▶ **Task brief**
With both ends included, repeat exactly the lines of the entries below from the one containing "Python objects are" down to the one containing "From stdpp Require", and no others.

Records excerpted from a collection

........

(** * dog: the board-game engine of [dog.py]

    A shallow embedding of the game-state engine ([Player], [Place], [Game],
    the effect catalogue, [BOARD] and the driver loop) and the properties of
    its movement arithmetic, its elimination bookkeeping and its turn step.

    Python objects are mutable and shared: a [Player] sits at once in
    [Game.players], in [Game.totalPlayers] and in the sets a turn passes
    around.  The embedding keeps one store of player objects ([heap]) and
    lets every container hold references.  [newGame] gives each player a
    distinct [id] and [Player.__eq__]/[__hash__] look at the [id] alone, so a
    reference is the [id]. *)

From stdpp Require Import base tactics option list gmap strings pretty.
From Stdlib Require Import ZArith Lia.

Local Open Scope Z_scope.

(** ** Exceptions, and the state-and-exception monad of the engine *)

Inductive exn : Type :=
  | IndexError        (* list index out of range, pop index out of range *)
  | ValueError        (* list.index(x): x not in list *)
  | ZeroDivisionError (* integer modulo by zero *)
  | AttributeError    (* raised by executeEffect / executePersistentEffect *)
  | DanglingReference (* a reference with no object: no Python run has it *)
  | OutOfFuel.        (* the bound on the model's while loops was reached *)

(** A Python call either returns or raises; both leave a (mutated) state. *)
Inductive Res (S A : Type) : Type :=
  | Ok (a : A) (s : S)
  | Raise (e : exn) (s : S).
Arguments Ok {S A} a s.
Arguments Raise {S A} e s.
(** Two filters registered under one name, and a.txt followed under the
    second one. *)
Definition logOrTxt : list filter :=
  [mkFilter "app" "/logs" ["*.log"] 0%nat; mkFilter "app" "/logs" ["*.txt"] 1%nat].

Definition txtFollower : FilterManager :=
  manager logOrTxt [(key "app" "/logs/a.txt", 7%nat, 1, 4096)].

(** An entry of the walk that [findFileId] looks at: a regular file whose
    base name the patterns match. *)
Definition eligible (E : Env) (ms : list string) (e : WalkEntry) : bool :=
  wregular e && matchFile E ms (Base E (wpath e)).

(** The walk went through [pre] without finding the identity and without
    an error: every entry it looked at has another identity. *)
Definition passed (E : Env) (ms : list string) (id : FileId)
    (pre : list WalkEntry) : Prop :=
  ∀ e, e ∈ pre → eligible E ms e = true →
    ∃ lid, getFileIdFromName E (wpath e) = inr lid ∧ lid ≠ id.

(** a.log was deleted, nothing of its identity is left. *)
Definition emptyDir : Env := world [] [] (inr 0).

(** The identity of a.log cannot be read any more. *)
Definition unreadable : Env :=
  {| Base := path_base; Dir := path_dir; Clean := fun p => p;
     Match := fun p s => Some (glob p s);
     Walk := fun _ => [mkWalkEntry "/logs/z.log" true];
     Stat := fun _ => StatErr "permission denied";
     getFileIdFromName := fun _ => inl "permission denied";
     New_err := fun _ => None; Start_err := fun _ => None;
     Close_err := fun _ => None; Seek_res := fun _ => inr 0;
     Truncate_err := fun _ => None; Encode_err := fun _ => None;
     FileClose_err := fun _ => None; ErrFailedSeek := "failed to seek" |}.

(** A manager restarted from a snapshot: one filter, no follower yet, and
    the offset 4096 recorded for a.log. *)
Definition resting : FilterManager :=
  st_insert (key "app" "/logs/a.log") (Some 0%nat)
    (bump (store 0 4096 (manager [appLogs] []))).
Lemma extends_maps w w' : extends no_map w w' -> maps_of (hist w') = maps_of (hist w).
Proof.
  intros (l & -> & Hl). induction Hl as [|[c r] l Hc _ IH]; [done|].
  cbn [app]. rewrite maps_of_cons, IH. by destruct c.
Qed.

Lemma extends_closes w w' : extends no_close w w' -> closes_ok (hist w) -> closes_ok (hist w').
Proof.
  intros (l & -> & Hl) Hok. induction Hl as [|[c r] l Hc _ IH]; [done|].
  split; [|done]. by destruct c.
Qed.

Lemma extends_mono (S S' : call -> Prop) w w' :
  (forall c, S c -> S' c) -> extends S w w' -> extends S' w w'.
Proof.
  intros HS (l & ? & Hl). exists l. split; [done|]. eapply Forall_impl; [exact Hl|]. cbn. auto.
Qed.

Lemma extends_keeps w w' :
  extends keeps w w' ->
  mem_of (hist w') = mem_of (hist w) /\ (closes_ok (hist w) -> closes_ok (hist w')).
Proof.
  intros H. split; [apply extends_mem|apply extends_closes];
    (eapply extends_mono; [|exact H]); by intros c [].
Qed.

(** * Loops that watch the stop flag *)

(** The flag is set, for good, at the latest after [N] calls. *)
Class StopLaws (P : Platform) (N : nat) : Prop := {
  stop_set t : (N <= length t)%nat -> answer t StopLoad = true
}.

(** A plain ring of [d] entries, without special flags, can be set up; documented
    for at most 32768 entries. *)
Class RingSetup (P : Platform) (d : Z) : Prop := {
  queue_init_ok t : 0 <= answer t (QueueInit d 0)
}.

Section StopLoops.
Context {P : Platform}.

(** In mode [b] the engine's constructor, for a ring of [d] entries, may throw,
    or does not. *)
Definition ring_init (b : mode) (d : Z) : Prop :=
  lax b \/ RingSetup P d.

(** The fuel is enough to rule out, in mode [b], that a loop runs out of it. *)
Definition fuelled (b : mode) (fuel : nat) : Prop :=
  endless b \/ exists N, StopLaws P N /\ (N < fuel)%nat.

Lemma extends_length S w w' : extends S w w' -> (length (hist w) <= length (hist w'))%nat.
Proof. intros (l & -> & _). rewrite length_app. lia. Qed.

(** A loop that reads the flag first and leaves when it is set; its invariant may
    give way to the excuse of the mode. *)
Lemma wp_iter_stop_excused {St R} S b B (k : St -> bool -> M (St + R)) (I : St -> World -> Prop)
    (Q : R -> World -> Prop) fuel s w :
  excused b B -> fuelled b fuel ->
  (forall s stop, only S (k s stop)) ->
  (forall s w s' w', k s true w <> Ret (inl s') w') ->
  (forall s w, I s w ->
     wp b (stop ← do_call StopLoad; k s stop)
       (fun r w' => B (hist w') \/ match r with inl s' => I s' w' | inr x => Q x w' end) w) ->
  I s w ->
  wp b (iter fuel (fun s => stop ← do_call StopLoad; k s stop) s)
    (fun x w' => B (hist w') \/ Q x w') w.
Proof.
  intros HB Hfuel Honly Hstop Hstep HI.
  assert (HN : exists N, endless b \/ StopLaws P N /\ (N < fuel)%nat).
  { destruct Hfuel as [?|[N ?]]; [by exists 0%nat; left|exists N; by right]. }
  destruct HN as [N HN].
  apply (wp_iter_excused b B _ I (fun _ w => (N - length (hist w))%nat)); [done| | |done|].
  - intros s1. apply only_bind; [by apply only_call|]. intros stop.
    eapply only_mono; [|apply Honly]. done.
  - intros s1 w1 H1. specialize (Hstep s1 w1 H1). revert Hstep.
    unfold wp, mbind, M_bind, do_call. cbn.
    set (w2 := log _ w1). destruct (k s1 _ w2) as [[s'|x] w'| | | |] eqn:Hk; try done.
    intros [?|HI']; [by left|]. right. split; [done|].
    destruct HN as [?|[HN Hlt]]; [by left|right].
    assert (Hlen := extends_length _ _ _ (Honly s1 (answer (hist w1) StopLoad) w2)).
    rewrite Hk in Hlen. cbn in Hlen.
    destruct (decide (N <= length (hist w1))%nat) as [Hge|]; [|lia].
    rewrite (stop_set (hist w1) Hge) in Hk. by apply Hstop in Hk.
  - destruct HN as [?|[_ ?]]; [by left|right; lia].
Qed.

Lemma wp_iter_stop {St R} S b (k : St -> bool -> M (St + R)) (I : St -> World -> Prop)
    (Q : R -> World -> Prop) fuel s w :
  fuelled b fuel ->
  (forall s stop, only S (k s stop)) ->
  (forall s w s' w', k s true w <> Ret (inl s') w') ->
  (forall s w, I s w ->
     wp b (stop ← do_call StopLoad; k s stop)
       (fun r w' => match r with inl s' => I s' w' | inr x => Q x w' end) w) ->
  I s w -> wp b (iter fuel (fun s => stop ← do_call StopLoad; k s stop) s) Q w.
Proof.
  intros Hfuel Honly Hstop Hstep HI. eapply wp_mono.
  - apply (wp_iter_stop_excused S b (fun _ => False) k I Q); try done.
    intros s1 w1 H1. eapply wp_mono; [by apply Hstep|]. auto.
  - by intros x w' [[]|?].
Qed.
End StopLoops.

........

▶ **Answer box**
    Python objects are mutable and shared: a [Player] sits at once in
    [Game.players], in [Game.totalPlayers] and in the sets a turn passes
    around.  The embedding keeps one store of player objects ([heap]) and
    lets every container hold references.  [newGame] gives each player a
    distinct [id] and [Player.__eq__]/[__hash__] look at the [id] alone, so a
    reference is the [id]. *)

From stdpp Require Import base tactics option list gmap strings pretty.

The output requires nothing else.